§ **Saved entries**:
++++++++

Lemma inv_thread k m s r :
  inv m s -> software_thread sin c base k s = Some r ->
  exists s' m', r = Ok s' /\ (m' < m)%nat /\ inv m' s'.
Proof.
  intros [it D i g got ws ks ts start stop data Hit Hi Hg Hgi Hgot Hstart Hstop Hts Hth Hperm Hdata Hev
         |e j x ts start stop data Hej Hj Hstart Hstop Hts Hth Hx Hdata] E.
  - destruct (ts !! k) as [t|] eqn:Ek; [|unfold software_thread in E; cbn in E; by rewrite Ek in E].
    destruct (Forall_lookup_1 _ _ _ _ Hth Ek) as [->|[w ->]].
    + destruct (mbox_get start) as [[w start']|] eqn:Eget; [|by rewrite thread_waits in E by done].
      destruct (mbox_get_inv _ _ _ _ _ Hstart Eget) as (ws' & -> & Hstart').
      destruct (round_member _ _ _ _ _ w Hperm) as (j & Hj & Ew); [by left|].
      pose proof (round_unique _ _ _ _ _ _ Hperm) as Hw.
      destruct (lookup_lt_is_Some_2 data j) as [b Hb]; [lia|].
      rewrite (thread_takes_job k _ _ _ _ _ _ _ _ _ Ek Eget Ew ltac:(lia) Hb) in E. simplify_eq.
      destruct (evaluated_get i ws' j j Hj Hw) as (Ev0 & Ev1 & _).
      eexists _, _. split; [done|]. split; [eapply (measure_get _ _ _ _ _ _ (TPut [P j])); [done|apply le_n]|].
      apply (inv_round it D i _ got ws' ks); try done.
      * by rewrite length_insert.
      * apply Forall_insert; [done|]. right. eauto.
      * pose proof (held_insert ts k _ (TPut [P j]) Ek) as Hheld. cbn [app] in Hheld.
        rewrite Hheld, <-Hperm. solve_Permutation.
      * by rewrite length_insert.
      * intros j' b' Hb'. destruct (decide (j' = j)) as [->|Hne].
        -- rewrite list_lookup_insert_eq in Hb' by (apply lookup_lt_Some in Hb; done).
           simplify_eq. rewrite (Hev j b Hb), Ev0, Ev1, after_S. f_equal. lia.
        -- rewrite list_lookup_insert_ne in Hb' by done. rewrite (Hev j' b' Hb').
           destruct (evaluated_get i ws' j j' Hj Hw) as (_ & _ & ->); done.
    + destruct (mbox_put stop w) as [stop'|] eqn:Eput; [|by rewrite (thread_full _ _ _ _ _ _ w) in E by done].
      destruct (mbox_put_inv _ _ _ _ _ Hstop Eput) as [_ Hstop'].
      rewrite (thread_answers k _ _ _ _ _ _ w Ek Eput) in E. simplify_eq.
      eexists _, _. split; [done|]. split; [by eapply measure_answer|].
      apply (inv_round it D i _ got ws (ks ++ [w])); try done.
      * by rewrite length_insert.
      * apply Forall_insert; [done|]. by left.
      * pose proof (held_insert ts k _ (TGet []) Ek) as Hheld. cbn [app] in Hheld.
        rewrite <-Hperm, <-Hheld. solve_Permutation.
  - destruct (ts !! k) as [t|] eqn:Ek; [|unfold software_thread in E; cbn in E; by rewrite Ek in E].
    destruct (Forall_lookup_1 _ _ _ _ Hth Ek) as [-> | ->];
      [|unfold software_thread in E; cbn in E; by rewrite Ek in E].
    destruct (mbox_get start) as [[w start']|] eqn:Eget; [|by rewrite thread_waits in E by done].
    destruct (mbox_get_inv _ _ _ _ _ Hstart Eget) as (ws' & Ews & Hstart').
    destruct x as [|x]; [done|]. simplify_eq/=.
    rewrite (thread_takes_exit k _ _ _ _ _ _ Ek Eget) in E. simplify_eq.
    eexists _, _. split; [done|]. split; [eapply (measure_get _ _ _ _ _ _ TExited); [done|apply Nat.le_0_l]|].
    apply (inv_exit e j x); try done.
    + by rewrite length_insert.
    + apply Forall_insert; [done|]. by right.
    + unfold exited in *. pose proof (sum_insert _ ts k _ TExited Ek
        : (sum_list_with (fun t => match t with TExited => 1 | _ => 0 end) _ + _ = _)%nat). simpl in *. lia.
Qed.

(** ** Progress *)

Lemma round_busy ts :
  Forall (fun t => t = TGet [] \/ exists w, t = TPut [w]) ts ->
  (exists k w, ts !! k = Some (TPut [w]) /\ (0 < length (held ts))%nat) \/ held ts = [].
Proof.
  induction 1 as [|t ts [->|[w ->]] _ IH]; [by right| |].
  - destruct IH as [(k & w & Hk & Hl)|IH]; [left; by exists (S k), w|by right].
  - left. exists O, w. split; [done|]. cbn. lia.
Qed.

Definition enabled s : Prop := exists a, is_Some (sys_step sin c base a s).

Lemma round_enabled i g got ws ks ts start stop data it :
  (i <= n)%nat -> (g < n)%nat -> (g = 0 \/ i = n)%nat -> length got = g ->
  mb_repr start (Z.of_nat n) ws -> mb_repr stop (Z.of_nat n) ks -> length ts = n ->
  Forall (fun t => t = TGet [] \/ exists w, t = TPut [w]) ts ->
  got ++ ws ++ held ts ++ ks ≡ₚ map P (seq 0 i) -> length data = n ->
  enabled (mksys (puts i ++ waits (n - g) ++ script it) ts start stop data).
Proof.
  intros Hi Hg Hgi Hgot Hstart Hstop Hts Hth Hperm Hdata.
  pose proof (Permutation_length Hperm) as Hlen.
  rewrite !length_app, length_map, length_seq in Hlen.
  destruct (round_busy ts Hth) as [(k & w & Hk & Hheld)|Hheld].
  { destruct (mbox_put_room stop _ ks w Hstop) as (stop' & Eput & _); [unfold zlen; lia|].
    exists (Thread k). eexists. apply (thread_answers k _ _ _ _ _ _ w Hk Eput). }
  rewrite Hheld in Hlen. cbn [length] in Hlen.
  destruct (decide (i < n)%nat) as [Hlt|Hge].
  { destruct (mbox_put_room start _ ws (P i) Hstart) as (start' & Eput & _); [unfold zlen; lia|].
    exists Main. eexists. simpl. rewrite puts_cons by done. cbn. rewrite Eput. done. }
  assert (i = n) as -> by lia. destruct ks as [|v ks].
  - destruct ws as [|w ws]; [simpl in Hlen; lia|].
    destruct (mbox_get_cons _ _ _ _ Hstart) as (start' & Eget & _).
    destruct (round_member _ _ _ _ _ w Hperm) as (j & Hjn & Ew); [by left|].
    destruct (lookup_lt_is_Some_2 data j) as [b Hb]; [lia|].
    destruct (lookup_lt_is_Some_2 ts 0) as [t Ht]; [lia|].
    pose proof (Forall_lookup_1 _ _ _ _ (round_idle _ Hth Hheld) Ht) as ->.
    exists (Thread 0). eexists. apply (thread_takes_job _ _ _ _ _ _ _ _ _ _ Ht Eget Ew Hjn Hb).
  - destruct (mbox_get_cons _ _ _ _ Hstop) as (stop' & Eget & _).
    exists Main. eexists. simpl. rewrite puts_nil. replace (n - g)%nat with (S (n - S g)) by lia.
    cbn. rewrite Eget. done.
Qed.

Lemma idle_or_exited ts :
  Forall (fun t => t = TGet [] \/ t = TExited) ts ->
  (exists k, ts !! k = Some (TGet [])) \/ exited ts = length ts.
Proof.
  unfold exited. induction 1 as [|t ts [->| ->] _ IH]; [by right|left; by exists O|].
  destruct IH as [[k Hk]|IH]; [left; by exists (S k)|right; simpl; lia].
Qed.

Lemma exit_enabled e j x ts start stop data :
  (e = 0 \/ j = 0)%nat -> (j <= n)%nat ->
  mb_repr start (Z.of_nat n) (replicate x EXIT) -> length ts = n ->
  Forall (fun t => t = TGet [] \/ t = TExited) ts -> (x + exited ts + e = n)%nat ->
  let s := mksys (exits e ++ joins j) ts start stop data in final s \/ enabled s.
Proof.
  intros Hej Hj Hstart Hts Hth Hx s.
  assert (Hwake : forall k, ts !! k = Some (TGet []) -> (0 < x)%nat -> enabled s).
  { intros k Hk Hx0. destruct x as [|x]; [lia|].
    destruct (mbox_get_cons _ _ _ _ Hstart) as (start' & Eget & _).
    exists (Thread k). eexists. apply (thread_takes_exit _ _ _ _ _ _ _ Hk Eget). }
  destruct e as [|e].
  - destruct (decide (exited ts = n)) as [Hall|Hsome].
    + assert (Hf : Forall (eq TExited) ts) by (apply exited_all; lia).
      destruct (decide (j < n)%nat) as [Hlt|Hge].
      * right. destruct (lookup_lt_is_Some_2 ts j) as [t Ht]; [lia|].
        pose proof (Forall_lookup_1 _ _ _ _ Hf Ht) as <-.
        exists Main. eexists. subst s. rewrite joins_cons by done. cbn. by rewrite Ht.
      * left. assert (j = n) as -> by lia. subst s. rewrite joins_nil. done.
    + right. destruct (idle_or_exited ts Hth) as [[k Hk]|Hall]; [|lia].
      apply (Hwake k Hk). lia.
  - right. destruct Hej as [Hej|Hej]; [done|subst j].
    destruct (mbox_put_room start _ _ EXIT Hstart) as (start' & Eput & _);
      [unfold zlen; rewrite length_replicate; lia|].
    exists Main. eexists. subst s. cbn. by rewrite Eput.
Qed.

Lemma inv_enabled m s : inv m s -> final s \/ enabled s.
Proof.
  intros []; [right; by eapply round_enabled|by eapply exit_enabled].
Qed.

++++++++

§ **YOUR INSTRUCTIONS**:
Taking the records above, retype every line from the one with "intros [it D" down to the one with "destruct (Forall_lookup_1 _ _ _ _ Hth Ek) as [->|[w", exactly and with nothing else.

§ **YOUR SOLUTION**:
  intros [it D i g got ws ks ts start stop data Hit Hi Hg Hgi Hgot Hstart Hstop Hts Hth Hperm Hdata Hev
         |e j x ts start stop data Hej Hj Hstart Hstop Hts Hth Hx Hdata] E.
  - destruct (ts !! k) as [t|] eqn:Ek; [|unfold software_thread in E; cbn in E; by rewrite Ek in E].
    destruct (Forall_lookup_1 _ _ _ _ Hth Ek) as [->|[w ->]].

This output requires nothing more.